I thought that was possible enough that I seriously thought about the topic. And I discussed it with both my therapist and my husband. Eventually I decided it wasn't really happening in my case. What I discussed in therapy were mainly things that were therapy topics only. I keep plenty of intimacy in my marriage by talking about other things. But my husband isn't the sort of person that could handle the mental health stuff. And he wouldn't be able to help me with coping techniques. And my therapy isn't an ersatz friendship either. I have some good friends (ok, online ones, but that doesn't make them less real). And my intimacy level with them is high, too.
But I like books that make me examine things like that. I liked "In Session" for the same reason. It made me think hard about what I wanted from my therapist and from therapy. It made me assess the nature of the transference.
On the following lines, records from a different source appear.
(** ** What a statement that succeeded has done *)

Lemma insert_workshop_done (db db' : Db) (id : string)
    (n desc d l : option string) (u v : Z) (c : option Z) :
  Sql.insert_workshop db id n desc d l u v c = Sql.Done db' ->
  exists n' d' l',
    Sql.has_workshop db id = false
    /\ db' = set_workshops db
               (workshops db ++ [Workshop.mk id n' desc d' l' u v c]).
Proof.
  unfold Sql.insert_workshop. intros H.
  destruct n as [n'|]; [|discriminate].
  destruct d as [d'|]; [|discriminate].
  destruct l as [l'|]; [|discriminate].
  destruct (Sql.has_workshop db id); [discriminate|].
  injection H as <-. eauto.
Qed.

Lemma update_workshop_done (db db' : Db) (id : string)
    (n desc d l : option string) (k : nat) :
  Sql.update_workshop db id n desc d l = Sql.Done (db', k) ->
  db' = db
  \/ exists n' d' l',
       db' = set_workshops db
               (map (fun w =>
                       if (Workshop.id w =? id)%string
                       then Workshop.mk (Workshop.id w) n' desc d' l'
                              (Workshop.user_id w) (Workshop.is_vip w)
                              (Workshop.max_capacity w)
                       else w) (workshops db)).
Proof.
  unfold Sql.update_workshop. intros H.
  destruct (Sql.has_workshop db id); [|injection H as <- _; now left].
  destruct n as [n'|]; [|discriminate].
  destruct d as [d'|]; [|discriminate].
  destruct l as [l'|]; [|discriminate].
  injection H as <- _. right. eauto.
Qed.

Lemma delete_workshop_done (db db' : Db) (id : string) (k : nat) :
  Sql.delete_workshop db id = Sql.Done (db', k) ->
  vip_access db' = vip_access db /\ guests db' = guests db
  /\ foreign_keys db' = foreign_keys db
  /\ ((workshops db' = workshops db /\ attendance db' = attendance db)
      \/ (workshops db'
          = filter (fun w => negb (Workshop.id w =? id)%string) (workshops db)
          /\ attendance db'
             = if foreign_keys db
               then filter (fun a => negb (Attendance.workshop_id a =? id)%string)
                      (attendance db)
               else attendance db)).
Proof.
  unfold Sql.delete_workshop. intros H.
  destruct (Sql.has_workshop db id);
    [|injection H as <- _; repeat (split; [reflexivity|]); left; split;
      reflexivity].
  destruct (foreign_keys db) eqn:Hfk.
  - destruct (existsb _ (vip_access db)); [discriminate|].
    injection H as <- _. cbn. rewrite Hfk. repeat (split; [reflexivity|]).
    right. split; reflexivity.
  - injection H as <- _. cbn. rewrite Hfk. repeat (split; [reflexivity|]).
    right. split; reflexivity.
Qed.

Lemma insert_guest_done (db db' : Db) (id : string) (n : option string)
    (e q : string) (u v : Z) :
  Sql.insert_guest db id n e q u v = Sql.Done db' ->
  exists n',
    Sql.has_guest db id = false
    /\ existsb (fun g => (Guest.email g =? e)%string) (guests db) = false
    /\ existsb (fun g => (Guest.qr_code g =? q)%string) (guests db) = false
    /\ db' = set_guests db (guests db ++ [Guest.mk id n' e q u v]).
Proof.
  unfold Sql.insert_guest. intros H.
  destruct n as [n'|]; [|discriminate].
  destruct (Sql.has_guest db id); [discriminate|].
  destruct (existsb _ (guests db)); [discriminate|].
  destruct (existsb _ (guests db)); [discriminate|].
  injection H as <-. eauto.
Qed.

Lemma update_guest_done (db db' : Db) (id : string) (n e : option string)
    (v : Z) (k : nat) :
  Sql.update_guest db id n e v = Sql.Done (db', k) ->
  db' = db
  \/ exists n' e',
       existsb (fun g => (Guest.email g =? e')%string
                         && negb (Guest.id g =? id)%string) (guests db) = false
       /\ db' = set_guests db
                  (map (fun g =>
                          if (Guest.id g =? id)%string
                          then Guest.mk (Guest.id g) n' e' (Guest.qr_code g)
                                 (Guest.user_id g) v
                          else g) (guests db)).
Proof.
  unfold Sql.update_guest. intros H.
  destruct (Sql.has_guest db id); [|injection H as <- _; now left].
  destruct n as [n'|]; [|discriminate].
  destruct e as [e'|]; [|discriminate].
  destruct (existsb _ (guests db)) eqn:Hex; [discriminate|].
  injection H as <- _. right. eauto.
Qed.

Lemma delete_guest_done (db db' : Db) (id : string) (k : nat) :
  Sql.delete_guest db id = Sql.Done (db', k) ->
  vip_access db' = vip_access db /\ workshops db' = workshops db
  /\ foreign_keys db' = foreign_keys db
  /\ ((guests db' = guests db /\ attendance db' = attendance db)
      \/ (guests db'
          = filter (fun g => negb (Guest.id g =? id)%string) (guests db)
          /\ attendance db'
             = if foreign_keys db
               then filter (fun a => negb (Attendance.guest_id a =? id)%string)
                      (attendance db)
               else attendance db)).
Proof.
  unfold Sql.delete_guest. intros H.
  destruct (Sql.has_guest db id);
    [|injection H as <- _; repeat (split; [reflexivity|]); left; split;
      reflexivity].
  destruct (foreign_keys db) eqn:Hfk.
  - destruct (existsb _ (vip_access db)); [discriminate|].
    injection H as <- _. cbn. rewrite Hfk. repeat (split; [reflexivity|]).
    right. split; reflexivity.
  - injection H as <- _. cbn. rewrite Hfk. repeat (split; [reflexivity|]).
    right. split; reflexivity.
Qed.

Lemma insert_attendance_done (db db' : Db) (r : Attendance.row) :
  Sql.insert_attendance db r = Sql.Done db' ->
  existsb (fun a => (Attendance.id a =? Attendance.id r)%string) (attendance db)
  = false
  /\ rows_of db (Attendance.guest_id r) (Attendance.workshop_id r) = []
  /\ db' = set_attendance db (attendance db ++ [r]).
Proof.
  unfold Sql.insert_attendance. intros H.
  destruct (existsb _ (attendance db)) eqn:Hid; [discriminate|].
  destruct (existsb (fun a => _ && _) (attendance db)) eqn:Hpair; [discriminate|].
  destruct (foreign_keys db && _); [discriminate|].
  injection H as <-. repeat split.
  unfold rows_of. rewrite find_existsb in Hpair.
  destruct (find _ (attendance db)) eqn:Hf; [discriminate|].
  apply find_none_filter in Hf. rewrite <- Hf. apply filter_ext.
  intros a. apply andb_comm.
Qed.

Lemma insert_vip_access_done (db db' : Db) (r : VipAccess.row) :
  Sql.insert_vip_access db r = Sql.Done db' ->
  existsb (fun v => (VipAccess.id v =? VipAccess.id r)%string) (vip_access db)
  = false
  /\ Database.hasVipAccess db (VipAccess.guest_id r) (VipAccess.workshop_id r)
     = false
  /\ db' = set_vip_access db (vip_access db ++ [r]).
Proof.
  unfold Sql.insert_vip_access, Database.hasVipAccess. intros H.
  destruct (existsb _ (vip_access db)) eqn:Hid; [discriminate|].
  destruct (existsb (fun v => _ && _) (vip_access db)) eqn:Hpair; [discriminate|].
  destruct (foreign_keys db && _); [discriminate|].
  injection H as <-. auto.
Qed.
And sorting out the feelings made them so much less scary.
When you've gone to therapy for eight years, I think it's important to re-assess every now and again.
Oh, and I also used the book (along with discussions with my husband) to jump start me into a discussion of therapy goals with my therapist. I found out that the three of us, my therapist, my husband, and me, all have pretty different goals. :) But it is, nevertheless, good to know that. It's going to be important to hash out a compromise or shared goals for at least my therapist and I to have.
I looked at that chapter about your therapist leaving you first, of course. :) And I was glad that at least it recognized the truly serious harm it can do, especially to those of us with abandonment issues. (And don't most of us have abandonment issues?)
Did it stimulate any internal discussions for you?